- _What you have to do_: Extract every line of the material that holds the string "delivers".

- _Exercise materials_:
_ _ _ _ _

(* ===== verification/Reads.v ===== *)
(** * What a read delivers

    The reply of [process_shared_read] and [process_exclusive_read]
    ([worker.cpp]) for one worker alone: which record is locked, what the
    datagram holds, and what happens when the transaction's lock list does
    not take the lock. *)
From S2P Require Import Prelude Params Probe UniqueKey BufTable Bytes Ring Prog Locking.
From S2P Require Import Worker WorkerLogic Transaction Requests.
From S2P Require LockList StudentTuple StudentTable CommitQueue Channels JobBuf RetBuf.

(** ** The datagram that carries a record *)

(** [d] answers job [j], whose request is [buf], with the record [u]. *)
Record delivers (u : StudentTuple.StudentTuple) (j : Channels.job) (buf : list Z)
    (d : Channels.datagram) : Prop := {
  dl_conn : d.1 = Channels.conn_ j;
  dl_length : length d.2 = 46%nat;
  dl_ack : Bytes.read d.2 (JobBuf.offset JobBuf.ACK) 1 = [OpAck_value SUCCESS];
  dl_key : Bytes.read d.2 (JobBuf.offset JobBuf.TP_KEY) 1 = [StudentTuple.key_ u];
  dl_echo : Bytes.read d.2 0 6 = Bytes.read buf 0 6 /\ Bytes.read d.2 7 1 = Bytes.read buf 7 1;
  dl_record : forall that, (StudentTuple.deserialize_ that d.2 9).1 =
    StudentTuple.mkStudent (StudentTuple.checksum_ u) (StudentTuple.tickstamp_ that)
      (StudentTuple.name_ u) (StudentTuple.age_ u) (StudentTuple.key_ that)
}.

Lemma read_take (l : list Z) m o n : (o + n <= m)%nat -> Bytes.read (take m l) o n = Bytes.read l o n.
Proof.
  intros H. unfold Bytes.read. rewrite skipn_firstn_comm, take_take. f_equal. lia.
Qed.

Section Compose.
Context (u : StudentTuple.StudentTuple) (j : Channels.job) (buf : list Z).
Context (Hu : StudentTuple.student_wf u) (Hlen : Z.of_nat (length buf) = BUFFER_WIDTH).

Let b1 := Bytes.write buf 8 (Bytes.le_bytes 1 (StudentTuple.key_ u)).
Let b2 := (StudentTuple.serialize_ u b1 9).1.
Let b3 := Bytes.write b2 6 (Bytes.le_bytes 1 (OpAck_value SUCCESS)).

Lemma compose_lengths : length b1 = length buf /\ length b2 = length buf /\ length b3 = length buf.
Proof.
  assert (H1 : length b1 = length buf)
    by (apply Bytes.write_length; simpl; unfold BUFFER_WIDTH in *; lia).
  assert (H2 : length b2 = length buf).
  { rewrite <- H1. apply (StudentTuple.serial_lengths u b1 9 Hu).
    rewrite H1. unfold StudentTuple.SERIAL_SIZE, BUFFER_WIDTH in *. lia. }
  split_and!; [done..|]. rewrite <- H2. apply Bytes.write_length. rewrite H2. simpl.
  unfold BUFFER_WIDTH in *. lia.
Qed.

(** The acknowledgement is written over byte 6 only. *)
Lemma compose_reads :
  Bytes.read b3 6 1 = [OpAck_value SUCCESS] /\ Bytes.read b3 8 1 = [StudentTuple.key_ u] /\
  Bytes.read b3 0 6 = Bytes.read buf 0 6 /\ Bytes.read b3 7 1 = Bytes.read buf 7 1 /\
  (forall o n, (9 <= o)%nat -> Bytes.read b3 o n = Bytes.read b2 o n).
Proof.
  destruct compose_lengths as (L1 & L2 & L3).
  assert (F1 : (9 + StudentTuple.SERIAL_SIZE <= length b1)%nat)
    by (rewrite L1; unfold StudentTuple.SERIAL_SIZE, BUFFER_WIDTH in *; lia).
  pose proof (StudentTuple.wf_key _ Hu) as Hk. unfold is_byte in Hk.
  assert (Ho : forall o n, (o + n <= 6)%nat \/ (7 <= o)%nat ->
    Bytes.read b3 o n = Bytes.read b2 o n).
  { intros o n Hd. apply Bytes.read_write_other; [|simpl; lia].
    rewrite L2. simpl. unfold BUFFER_WIDTH in *. lia. }
  assert (Hs : forall o n, (o + n <= 9)%nat -> Bytes.read b2 o n = Bytes.read b1 o n)
    by (intros o n Hd; apply (StudentTuple.serial_outside u b1 9 Hu F1); by left).
  assert (H1 : forall o n, (o + n <= 8)%nat -> Bytes.read b1 o n = Bytes.read buf o n)
    by (intros o n Hd; apply Bytes.read_write_other; [simpl; unfold BUFFER_WIDTH in *; lia|by left]).
  split_and!.
  - assert (Hf : (6 + length (Bytes.le_bytes 1 (OpAck_value SUCCESS)) <= length b2)%nat)
      by (rewrite L2; simpl; unfold BUFFER_WIDTH in *; lia).
    exact (Bytes.read_write_same b2 6 _ Hf).
  - rewrite Ho, Hs by lia.
    assert (Hf : (8 + length (Bytes.le_bytes 1 (StudentTuple.key_ u)) <= length buf)%nat)
      by (simpl; unfold BUFFER_WIDTH in *; lia).
    pose proof (Bytes.read_write_same buf 8 _ Hf) as H. simpl length in H. unfold b1.
    rewrite H. simpl. by rewrite Z.mod_small.
  - by rewrite Ho, Hs, H1 by lia.
  - by rewrite Ho, Hs, H1 by lia.
  - intros o n Hd. apply Ho. lia.
Qed.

_ _ _ _ _

- _Task response_:
(** * What a read delivers
Record delivers (u : StudentTuple.StudentTuple) (j : Channels.job) (buf : list Z)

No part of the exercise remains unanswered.